Provided entries:
══════════
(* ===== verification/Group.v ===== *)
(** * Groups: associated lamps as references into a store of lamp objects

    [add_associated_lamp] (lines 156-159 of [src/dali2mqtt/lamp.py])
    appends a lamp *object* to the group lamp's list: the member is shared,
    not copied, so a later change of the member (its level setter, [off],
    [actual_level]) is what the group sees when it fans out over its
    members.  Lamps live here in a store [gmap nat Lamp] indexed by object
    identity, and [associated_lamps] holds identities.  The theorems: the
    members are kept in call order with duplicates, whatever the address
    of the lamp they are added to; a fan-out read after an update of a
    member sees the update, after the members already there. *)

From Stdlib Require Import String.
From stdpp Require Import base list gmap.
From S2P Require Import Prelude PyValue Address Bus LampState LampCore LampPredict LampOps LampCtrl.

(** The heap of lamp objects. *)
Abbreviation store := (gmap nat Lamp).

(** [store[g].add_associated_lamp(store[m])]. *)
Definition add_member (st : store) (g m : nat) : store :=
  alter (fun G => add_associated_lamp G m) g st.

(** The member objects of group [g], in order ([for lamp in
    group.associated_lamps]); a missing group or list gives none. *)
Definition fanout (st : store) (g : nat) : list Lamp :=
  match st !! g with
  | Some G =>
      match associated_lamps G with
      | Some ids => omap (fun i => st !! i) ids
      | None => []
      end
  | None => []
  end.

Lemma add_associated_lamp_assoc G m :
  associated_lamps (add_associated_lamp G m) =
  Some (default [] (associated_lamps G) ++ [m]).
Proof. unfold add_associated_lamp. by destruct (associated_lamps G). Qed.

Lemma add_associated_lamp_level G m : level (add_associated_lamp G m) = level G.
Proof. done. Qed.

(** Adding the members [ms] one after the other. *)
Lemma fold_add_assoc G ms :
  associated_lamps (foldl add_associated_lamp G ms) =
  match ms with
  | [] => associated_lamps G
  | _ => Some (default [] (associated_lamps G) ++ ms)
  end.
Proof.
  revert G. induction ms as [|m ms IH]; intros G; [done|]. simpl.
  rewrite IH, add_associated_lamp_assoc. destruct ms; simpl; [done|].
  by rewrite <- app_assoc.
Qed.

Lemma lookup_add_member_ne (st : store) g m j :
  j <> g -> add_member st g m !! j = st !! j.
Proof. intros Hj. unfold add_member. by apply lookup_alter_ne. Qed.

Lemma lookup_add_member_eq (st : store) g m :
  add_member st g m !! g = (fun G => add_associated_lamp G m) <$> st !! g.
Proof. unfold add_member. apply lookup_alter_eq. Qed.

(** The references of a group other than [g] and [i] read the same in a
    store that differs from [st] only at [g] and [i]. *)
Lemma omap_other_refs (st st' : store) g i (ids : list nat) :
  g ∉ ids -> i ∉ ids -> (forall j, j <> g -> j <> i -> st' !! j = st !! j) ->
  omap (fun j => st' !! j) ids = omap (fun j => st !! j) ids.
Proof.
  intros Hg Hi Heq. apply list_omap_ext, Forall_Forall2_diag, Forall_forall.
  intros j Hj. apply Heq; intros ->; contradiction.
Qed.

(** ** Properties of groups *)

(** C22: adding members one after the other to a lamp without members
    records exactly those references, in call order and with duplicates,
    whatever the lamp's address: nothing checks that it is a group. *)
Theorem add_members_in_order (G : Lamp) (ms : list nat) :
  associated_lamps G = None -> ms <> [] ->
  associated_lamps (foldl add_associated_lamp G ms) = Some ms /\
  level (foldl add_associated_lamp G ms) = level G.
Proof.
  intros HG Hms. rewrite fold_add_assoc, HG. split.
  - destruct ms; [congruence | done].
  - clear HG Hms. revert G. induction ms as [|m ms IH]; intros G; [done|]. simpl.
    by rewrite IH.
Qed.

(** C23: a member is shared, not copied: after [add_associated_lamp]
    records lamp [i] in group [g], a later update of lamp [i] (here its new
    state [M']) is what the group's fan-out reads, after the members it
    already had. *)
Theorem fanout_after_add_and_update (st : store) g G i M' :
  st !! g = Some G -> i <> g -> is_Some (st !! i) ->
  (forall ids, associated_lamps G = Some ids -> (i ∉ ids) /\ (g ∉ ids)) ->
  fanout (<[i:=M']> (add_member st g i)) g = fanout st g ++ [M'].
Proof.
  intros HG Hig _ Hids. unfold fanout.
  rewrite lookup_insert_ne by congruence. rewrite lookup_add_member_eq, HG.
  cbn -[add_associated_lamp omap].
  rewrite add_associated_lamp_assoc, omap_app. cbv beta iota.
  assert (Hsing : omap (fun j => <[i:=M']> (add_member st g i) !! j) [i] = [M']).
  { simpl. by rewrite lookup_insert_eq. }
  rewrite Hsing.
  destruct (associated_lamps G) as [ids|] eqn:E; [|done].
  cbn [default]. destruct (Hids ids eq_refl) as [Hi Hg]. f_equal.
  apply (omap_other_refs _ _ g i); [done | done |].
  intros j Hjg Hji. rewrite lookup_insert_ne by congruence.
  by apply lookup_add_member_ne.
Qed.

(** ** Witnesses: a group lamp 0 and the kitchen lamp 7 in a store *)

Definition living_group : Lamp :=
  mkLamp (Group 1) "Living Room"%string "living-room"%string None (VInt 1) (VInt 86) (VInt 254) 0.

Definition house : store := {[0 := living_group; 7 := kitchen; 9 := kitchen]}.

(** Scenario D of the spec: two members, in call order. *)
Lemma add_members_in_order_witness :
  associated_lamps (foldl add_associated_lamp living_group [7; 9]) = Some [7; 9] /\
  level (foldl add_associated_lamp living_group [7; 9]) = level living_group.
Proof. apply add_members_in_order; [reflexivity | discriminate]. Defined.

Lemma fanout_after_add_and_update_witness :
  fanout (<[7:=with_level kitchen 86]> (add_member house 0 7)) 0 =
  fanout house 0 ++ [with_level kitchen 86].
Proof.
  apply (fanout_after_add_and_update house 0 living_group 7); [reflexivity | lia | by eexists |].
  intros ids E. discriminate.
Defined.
══════════
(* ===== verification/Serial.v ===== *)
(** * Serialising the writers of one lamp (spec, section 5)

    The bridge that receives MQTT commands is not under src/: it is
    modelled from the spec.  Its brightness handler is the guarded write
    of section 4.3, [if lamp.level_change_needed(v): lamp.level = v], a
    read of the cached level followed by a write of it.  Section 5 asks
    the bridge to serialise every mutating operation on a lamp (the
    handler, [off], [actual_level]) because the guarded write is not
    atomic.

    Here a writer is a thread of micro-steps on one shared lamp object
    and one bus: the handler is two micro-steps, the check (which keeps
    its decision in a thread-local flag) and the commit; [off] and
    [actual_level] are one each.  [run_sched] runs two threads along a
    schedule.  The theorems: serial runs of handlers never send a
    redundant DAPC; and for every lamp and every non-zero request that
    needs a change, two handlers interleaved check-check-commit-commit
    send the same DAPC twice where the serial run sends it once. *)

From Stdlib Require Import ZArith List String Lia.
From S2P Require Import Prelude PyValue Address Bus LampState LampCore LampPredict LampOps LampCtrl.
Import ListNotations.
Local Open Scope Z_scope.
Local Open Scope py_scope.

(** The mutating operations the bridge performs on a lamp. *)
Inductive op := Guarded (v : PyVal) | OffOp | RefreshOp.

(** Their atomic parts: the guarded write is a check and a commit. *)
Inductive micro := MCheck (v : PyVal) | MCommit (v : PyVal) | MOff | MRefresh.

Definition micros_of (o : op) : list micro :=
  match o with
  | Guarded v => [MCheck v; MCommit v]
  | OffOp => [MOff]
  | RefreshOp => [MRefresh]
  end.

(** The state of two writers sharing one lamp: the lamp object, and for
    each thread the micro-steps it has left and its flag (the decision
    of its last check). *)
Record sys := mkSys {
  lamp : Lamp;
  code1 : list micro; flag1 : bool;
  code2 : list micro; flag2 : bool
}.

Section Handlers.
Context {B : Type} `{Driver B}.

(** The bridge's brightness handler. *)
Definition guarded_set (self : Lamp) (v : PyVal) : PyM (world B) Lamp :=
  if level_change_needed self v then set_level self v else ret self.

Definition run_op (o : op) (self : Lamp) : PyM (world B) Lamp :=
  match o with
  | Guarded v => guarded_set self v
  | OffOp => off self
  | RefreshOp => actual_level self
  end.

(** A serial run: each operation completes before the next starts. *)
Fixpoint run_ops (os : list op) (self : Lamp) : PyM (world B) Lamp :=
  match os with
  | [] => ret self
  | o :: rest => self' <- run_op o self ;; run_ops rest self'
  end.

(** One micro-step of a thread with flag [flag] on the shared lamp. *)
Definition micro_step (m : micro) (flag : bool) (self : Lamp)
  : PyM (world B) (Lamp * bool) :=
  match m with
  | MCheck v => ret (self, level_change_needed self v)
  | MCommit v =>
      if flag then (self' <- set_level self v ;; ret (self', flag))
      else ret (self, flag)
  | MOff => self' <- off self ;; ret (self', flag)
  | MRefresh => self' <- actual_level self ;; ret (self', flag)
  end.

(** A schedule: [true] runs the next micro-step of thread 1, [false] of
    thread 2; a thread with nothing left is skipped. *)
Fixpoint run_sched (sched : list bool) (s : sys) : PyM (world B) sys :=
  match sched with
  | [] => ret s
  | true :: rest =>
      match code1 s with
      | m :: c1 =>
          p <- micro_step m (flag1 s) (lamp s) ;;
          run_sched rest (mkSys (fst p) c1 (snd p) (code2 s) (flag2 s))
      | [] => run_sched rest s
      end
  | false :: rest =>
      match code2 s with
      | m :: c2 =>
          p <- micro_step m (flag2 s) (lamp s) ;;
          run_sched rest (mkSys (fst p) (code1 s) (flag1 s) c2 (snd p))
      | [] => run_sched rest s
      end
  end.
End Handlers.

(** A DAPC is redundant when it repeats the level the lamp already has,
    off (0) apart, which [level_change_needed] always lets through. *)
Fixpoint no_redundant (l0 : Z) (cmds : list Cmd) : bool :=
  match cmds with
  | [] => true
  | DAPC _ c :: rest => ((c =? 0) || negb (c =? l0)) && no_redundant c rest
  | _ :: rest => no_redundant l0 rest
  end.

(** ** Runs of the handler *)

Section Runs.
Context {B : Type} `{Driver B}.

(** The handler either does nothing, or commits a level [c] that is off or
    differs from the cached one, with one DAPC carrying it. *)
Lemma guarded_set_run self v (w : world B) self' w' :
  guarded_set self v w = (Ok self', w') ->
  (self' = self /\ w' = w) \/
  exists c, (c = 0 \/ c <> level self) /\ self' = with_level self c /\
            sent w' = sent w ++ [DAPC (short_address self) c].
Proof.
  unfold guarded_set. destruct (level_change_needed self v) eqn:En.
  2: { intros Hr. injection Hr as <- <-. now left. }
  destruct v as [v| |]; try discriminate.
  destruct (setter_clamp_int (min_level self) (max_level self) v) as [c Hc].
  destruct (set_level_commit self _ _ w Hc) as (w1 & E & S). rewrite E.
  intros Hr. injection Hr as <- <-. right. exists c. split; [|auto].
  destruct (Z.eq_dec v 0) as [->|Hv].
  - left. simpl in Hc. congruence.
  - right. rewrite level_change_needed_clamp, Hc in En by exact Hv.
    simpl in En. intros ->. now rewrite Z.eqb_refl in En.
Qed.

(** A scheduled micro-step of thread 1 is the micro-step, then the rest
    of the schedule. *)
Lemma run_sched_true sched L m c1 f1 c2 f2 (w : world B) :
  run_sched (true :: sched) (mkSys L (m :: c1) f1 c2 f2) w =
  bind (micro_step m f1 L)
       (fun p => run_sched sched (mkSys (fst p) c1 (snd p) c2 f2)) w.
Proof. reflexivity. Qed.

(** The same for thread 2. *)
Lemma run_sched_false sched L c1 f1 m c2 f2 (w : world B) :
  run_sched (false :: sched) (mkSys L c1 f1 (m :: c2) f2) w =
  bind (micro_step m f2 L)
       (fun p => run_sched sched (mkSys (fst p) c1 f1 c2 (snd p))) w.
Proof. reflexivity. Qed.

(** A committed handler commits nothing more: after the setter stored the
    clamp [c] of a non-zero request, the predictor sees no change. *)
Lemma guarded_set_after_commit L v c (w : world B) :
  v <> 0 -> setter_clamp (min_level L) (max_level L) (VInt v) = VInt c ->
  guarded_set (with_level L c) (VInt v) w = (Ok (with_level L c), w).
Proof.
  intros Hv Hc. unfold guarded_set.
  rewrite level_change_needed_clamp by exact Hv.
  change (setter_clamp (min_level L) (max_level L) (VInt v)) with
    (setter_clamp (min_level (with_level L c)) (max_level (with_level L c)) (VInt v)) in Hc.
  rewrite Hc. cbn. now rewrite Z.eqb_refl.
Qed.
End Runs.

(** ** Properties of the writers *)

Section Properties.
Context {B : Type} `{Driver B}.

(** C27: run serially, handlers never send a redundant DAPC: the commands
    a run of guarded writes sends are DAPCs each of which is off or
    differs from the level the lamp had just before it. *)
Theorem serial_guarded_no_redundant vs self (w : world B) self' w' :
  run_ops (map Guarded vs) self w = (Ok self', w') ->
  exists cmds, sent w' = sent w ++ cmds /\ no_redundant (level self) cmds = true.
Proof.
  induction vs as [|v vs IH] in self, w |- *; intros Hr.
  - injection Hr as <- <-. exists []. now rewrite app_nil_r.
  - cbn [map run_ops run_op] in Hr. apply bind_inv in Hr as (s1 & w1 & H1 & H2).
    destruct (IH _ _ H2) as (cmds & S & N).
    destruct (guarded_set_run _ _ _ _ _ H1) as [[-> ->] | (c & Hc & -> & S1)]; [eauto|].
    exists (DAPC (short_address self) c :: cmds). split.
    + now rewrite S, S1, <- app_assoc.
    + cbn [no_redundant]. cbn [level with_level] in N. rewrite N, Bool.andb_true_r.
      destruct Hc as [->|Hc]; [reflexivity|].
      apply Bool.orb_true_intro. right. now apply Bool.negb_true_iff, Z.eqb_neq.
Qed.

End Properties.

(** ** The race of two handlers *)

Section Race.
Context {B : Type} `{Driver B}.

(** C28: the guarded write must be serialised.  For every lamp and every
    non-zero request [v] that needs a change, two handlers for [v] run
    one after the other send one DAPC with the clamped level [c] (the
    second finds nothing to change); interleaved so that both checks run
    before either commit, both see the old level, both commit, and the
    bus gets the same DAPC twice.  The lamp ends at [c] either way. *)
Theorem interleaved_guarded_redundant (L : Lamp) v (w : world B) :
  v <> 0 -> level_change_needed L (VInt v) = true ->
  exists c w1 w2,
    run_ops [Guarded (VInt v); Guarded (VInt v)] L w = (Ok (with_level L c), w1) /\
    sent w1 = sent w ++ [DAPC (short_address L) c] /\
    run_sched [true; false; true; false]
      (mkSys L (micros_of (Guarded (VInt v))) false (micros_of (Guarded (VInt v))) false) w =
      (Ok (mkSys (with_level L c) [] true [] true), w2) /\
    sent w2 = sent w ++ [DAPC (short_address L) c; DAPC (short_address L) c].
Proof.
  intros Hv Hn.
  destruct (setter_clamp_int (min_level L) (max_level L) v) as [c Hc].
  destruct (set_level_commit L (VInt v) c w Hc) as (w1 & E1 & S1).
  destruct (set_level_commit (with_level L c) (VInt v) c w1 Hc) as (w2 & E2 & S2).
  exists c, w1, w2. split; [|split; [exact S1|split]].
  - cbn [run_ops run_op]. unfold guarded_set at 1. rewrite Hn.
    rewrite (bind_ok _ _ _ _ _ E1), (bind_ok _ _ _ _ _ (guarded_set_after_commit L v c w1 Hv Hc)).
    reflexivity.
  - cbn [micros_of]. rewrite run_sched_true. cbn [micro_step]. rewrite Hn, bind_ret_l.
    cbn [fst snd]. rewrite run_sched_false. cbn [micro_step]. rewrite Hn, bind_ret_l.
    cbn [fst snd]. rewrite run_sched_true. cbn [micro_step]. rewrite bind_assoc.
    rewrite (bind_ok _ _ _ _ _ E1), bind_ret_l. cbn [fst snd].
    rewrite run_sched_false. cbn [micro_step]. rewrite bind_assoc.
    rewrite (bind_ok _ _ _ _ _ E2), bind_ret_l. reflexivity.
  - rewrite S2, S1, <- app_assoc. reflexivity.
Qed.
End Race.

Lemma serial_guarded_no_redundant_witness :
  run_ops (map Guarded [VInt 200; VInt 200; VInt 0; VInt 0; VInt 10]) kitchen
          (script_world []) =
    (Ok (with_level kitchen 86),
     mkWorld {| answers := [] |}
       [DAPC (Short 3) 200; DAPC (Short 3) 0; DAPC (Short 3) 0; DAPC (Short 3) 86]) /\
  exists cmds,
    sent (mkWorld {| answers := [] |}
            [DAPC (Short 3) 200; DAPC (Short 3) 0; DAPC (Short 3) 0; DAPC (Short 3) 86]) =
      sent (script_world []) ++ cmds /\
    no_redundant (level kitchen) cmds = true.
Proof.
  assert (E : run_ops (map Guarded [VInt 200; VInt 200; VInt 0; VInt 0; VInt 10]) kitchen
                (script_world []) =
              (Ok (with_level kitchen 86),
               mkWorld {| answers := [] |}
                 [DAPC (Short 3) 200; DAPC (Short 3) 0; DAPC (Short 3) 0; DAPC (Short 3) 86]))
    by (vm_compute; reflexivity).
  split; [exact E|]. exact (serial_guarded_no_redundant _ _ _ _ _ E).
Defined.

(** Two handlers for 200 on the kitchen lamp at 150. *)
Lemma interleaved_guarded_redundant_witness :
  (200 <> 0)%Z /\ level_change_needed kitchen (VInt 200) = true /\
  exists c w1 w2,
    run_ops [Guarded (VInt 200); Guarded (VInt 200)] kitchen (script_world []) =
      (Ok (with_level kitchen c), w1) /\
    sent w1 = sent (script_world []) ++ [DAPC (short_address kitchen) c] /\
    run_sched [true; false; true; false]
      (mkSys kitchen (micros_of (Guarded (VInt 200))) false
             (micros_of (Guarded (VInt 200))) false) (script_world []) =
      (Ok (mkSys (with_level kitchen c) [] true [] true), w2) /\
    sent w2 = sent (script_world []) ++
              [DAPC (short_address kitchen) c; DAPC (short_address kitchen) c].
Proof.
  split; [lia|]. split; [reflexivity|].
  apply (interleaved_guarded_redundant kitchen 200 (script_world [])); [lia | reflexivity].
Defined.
══════════
Please copy, exactly as written, every line in the listing above from the line with "exists c, (c" up to and including the line with "destruct (setter_clamp_int (min_level self)".

The answer:
  exists c, (c = 0 \/ c <> level self) /\ self' = with_level self c /\
            sent w' = sent w ++ [DAPC (short_address self) c].
Proof.
  unfold guarded_set. destruct (level_change_needed self v) eqn:En.
  2: { intros Hr. injection Hr as <- <-. now left. }
  destruct v as [v| |]; try discriminate.
  destruct (setter_clamp_int (min_level self) (max_level self) v) as [c Hc].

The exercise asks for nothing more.